** GIVEN RECORDS follows **

(* ===== verification/Timeout.v ===== *)
(** Timeout.v - deadlines and expirable values.

    Models [include/utils/r_timeout.h] (the class template [Timeout]) and
    [include/utils/r_expirable.h], [include/utils/r_expirablelist.h].  A point
    of the steady clock is a [Z], in nanoseconds; a function that reads the
    clock takes the reading as an argument, named [now].  A [duration] is kept
    in its own unit.  The 64-bit range of the clock (292 years) is not
    modelled as wrapping. *)

From Stdlib Require Import ZArith Lia.
From stdpp Require Import base list.
From S2P Require Import Prelude.

(** The [std::chrono] durations the template is instantiated with. *)
Inductive Duration := milliseconds | seconds | minutes.

(** Nanoseconds of one tick of [T]. *)
Definition ticks (T : Duration) : Z :=
  match T with
  | milliseconds => 1000000
  | seconds => 1000000000
  | minutes => 60000000000
  end.

Record Timeout (T : Duration) := mkTimeout {
  m_startPoint : Z;
  m_timeout    : Z;
  m_endPoint   : Z;
}.
Arguments mkTimeout {T} _ _ _.
Arguments m_startPoint {T} _.
Arguments m_timeout {T} _.
Arguments m_endPoint {T} _.

Section Timeout.
Context {T : Duration}.

(** [void Reset()] *)
Definition Reset (now : Z) (t : Timeout T) : Timeout T :=
  mkTimeout now (m_timeout t) (now + m_timeout t * ticks T).

(** [void Reset(T timeout)] *)
Definition Reset_duration (now d : Z) (t : Timeout T) : Timeout T :=
  Reset now (mkTimeout (m_startPoint t) d (m_endPoint t)).

(** [void Reset(int64_t timeout)]: only [m_timeout] is written. *)
Definition Reset_int (v : Z) (t : Timeout T) : Timeout T :=
  mkTimeout (m_startPoint t) v (m_endPoint t).

(** [void Reset(int64_t lower_bound, int64_t upper_bound)]: [v] is the value
    drawn from the distribution. *)
Definition Reset_random (v : Z) (t : Timeout T) : Timeout T := Reset_int v t.

(** The members before a constructor's body runs: the time points are the
    epoch, the duration has the indeterminate value [junk]. *)
Definition uninitialised (junk : Z) : Timeout T := mkTimeout 0 junk 0.

(** [Timeout()], [Timeout(T)], [Timeout(int64_t)] and the random one. *)
Definition Timeout_default (now junk : Z) : Timeout T :=
  Reset_duration now 0 (uninitialised junk).
Definition Timeout_duration (now d junk : Z) : Timeout T :=
  Reset_duration now d (uninitialised junk).
Definition Timeout_int (now v junk : Z) : Timeout T :=
  Reset_duration now v (uninitialised junk).
Definition Timeout_random (v junk : Z) : Timeout T :=
  Reset_random v (uninitialised junk).

(** [bool IsTimeout()] *)
Definition IsTimeout (now : Z) (t : Timeout T) : bool := m_endPoint t <? now.

Definition GetEndTimePoint (t : Timeout T) : Z := m_endPoint t.
End Timeout.

(** A freshly built deadline does not depend on the indeterminate member; the
    other files use these abbreviations with [junk = 0]. *)
Abbreviation new_timeout now v := (Timeout_int now v 0).

(** ** [Expirable<T>]: a value with a time stamp in milliseconds *)

Record Expirable (A : Type) := mkExpirable {
  e_value : A;
  e_lastTimestamp : Z;
  e_duration : Z;
}.
Arguments mkExpirable {A} _ _ _.
Arguments e_value {A} _.
Arguments e_lastTimestamp {A} _.
Arguments e_duration {A} _.

Section Expirable.
Context {A : Type}.

Definition UpdateTimestamp (mono : Z) (e : Expirable A) : Expirable A :=
  mkExpirable (e_value e) mono (e_duration e).

Definition new_Expirable (mono : Z) (value : A) (duration : Z) : Expirable A :=
  UpdateTimestamp mono (mkExpirable value 0 duration).

Definition HasExpired (mono : Z) (e : Expirable A) : bool :=
  e_duration e <? mono - e_lastTimestamp e.

(** [ExpirableList::AddValue] *)
Definition AddValue (mono : Z) (value : A) (duration : Z) (l : list (Expirable A)) :=
  l ++ [new_Expirable mono value duration].

(** The iterator of [ExpirableList] is a position in the vector.  Both its
    constructor and its [operator++] look at the element before they test
    for the end, so reaching the end dereferences [end()]. *)
Fixpoint seek_expired (mono : Z) (i : nat) (rest : list (Expirable A)) : Res nat :=
  match rest with
  | [] => UB
  | e :: rest' => if HasExpired mono e then Ok i else seek_expired mono (S i) rest'
  end.

Definition ExpiredIterator_begin (mono : Z) (l : list (Expirable A)) : Res nat :=
  seek_expired mono 0 l.

Definition ExpiredIterator_next (mono : Z) (l : list (Expirable A)) (i : nat) : Res nat :=
  seek_expired mono (S i) (drop (S i) l).
End Expirable.

(** ** Lemmas *)

Section TimeoutLemmas.
Context {T : Duration}.
Implicit Type t : Timeout T.

Lemma IsTimeout_true now t : IsTimeout now t = true <-> m_endPoint t < now.
Proof. apply Z.ltb_lt. Qed.

Lemma IsTimeout_false now t : IsTimeout now t = false <-> now <= m_endPoint t.
Proof. apply Z.ltb_ge. Qed.

(** Once passed, a deadline stays passed. *)
Lemma IsTimeout_mono t (n1 n2 : Z) :
  n1 <= n2 -> IsTimeout n1 t = true -> IsTimeout n2 t = true.
Proof. rewrite !IsTimeout_true. lia. Qed.

Lemma IsTimeout_Reset_duration now d t later :
  IsTimeout later (Reset_duration now d t) = true <-> now + d * ticks T < later.
Proof. apply IsTimeout_true. Qed.

Lemma Reset_int_endPoint v t : m_endPoint (Reset_int v t) = m_endPoint t.
Proof. done. Qed.

Lemma ticks_pos : 0 < ticks T.
Proof. by destruct T. Qed.
End TimeoutLemmas.

(** The iterator finds the first expired element, and is undefined when there
    is none. *)
Lemma seek_expired_spec {A} mono i (l : list (Expirable A)) :
  (exists k e, seek_expired mono i l = Ok (i + k)%nat /\ l !! k = Some e /\
     HasExpired mono e = true /\
     forall j e', (j < k)%nat -> l !! j = Some e' -> HasExpired mono e' = false)
  \/ (seek_expired mono i l = UB /\ Forall (fun e => HasExpired mono e = false) l).
Proof.
  revert i. induction l as [|e l IH]; intros i; simpl; [right; split; [done|constructor]|].
  destruct (HasExpired mono e) eqn:E.
  - left. exists 0%nat, e. rewrite Nat.add_0_r. repeat split; [done|]. intros. lia.
  - destruct (IH (S i)) as [(k & e' & H1 & H2 & H3 & H4)|[H1 H2]].
    + left. exists (S k), e'. split; [rewrite H1; f_equal; lia|]. repeat split; [done..|].
      intros [|j] e'' Hj Hl; [by simplify_eq/=|]. eapply H4; [|done]. lia.
    + right. split; [done|]. by constructor.
Qed.

#[export] Hint Rewrite @IsTimeout_true @IsTimeout_false : riaps_simpl.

** End of GIVEN RECORDS **

■ **EXERCISE DESCRIPTION**
The lines that contain the word "done" are wanted; copy each of them from the records.

■ **ANSWER SPACE**
Proof. done. Qed.
  revert i. induction l as [|e l IH]; intros i; simpl; [right; split; [done|constructor]|].
  - left. exists 0%nat, e. rewrite Nat.add_0_r. repeat split; [done|]. intros. lia.
    + left. exists (S k), e'. split; [rewrite H1; f_equal; lia|]. repeat split; [done..|].
      intros [|j] e'' Hj Hl; [by simplify_eq/=|]. eapply H4; [|done]. lia.
    + right. split; [done|]. by constructor.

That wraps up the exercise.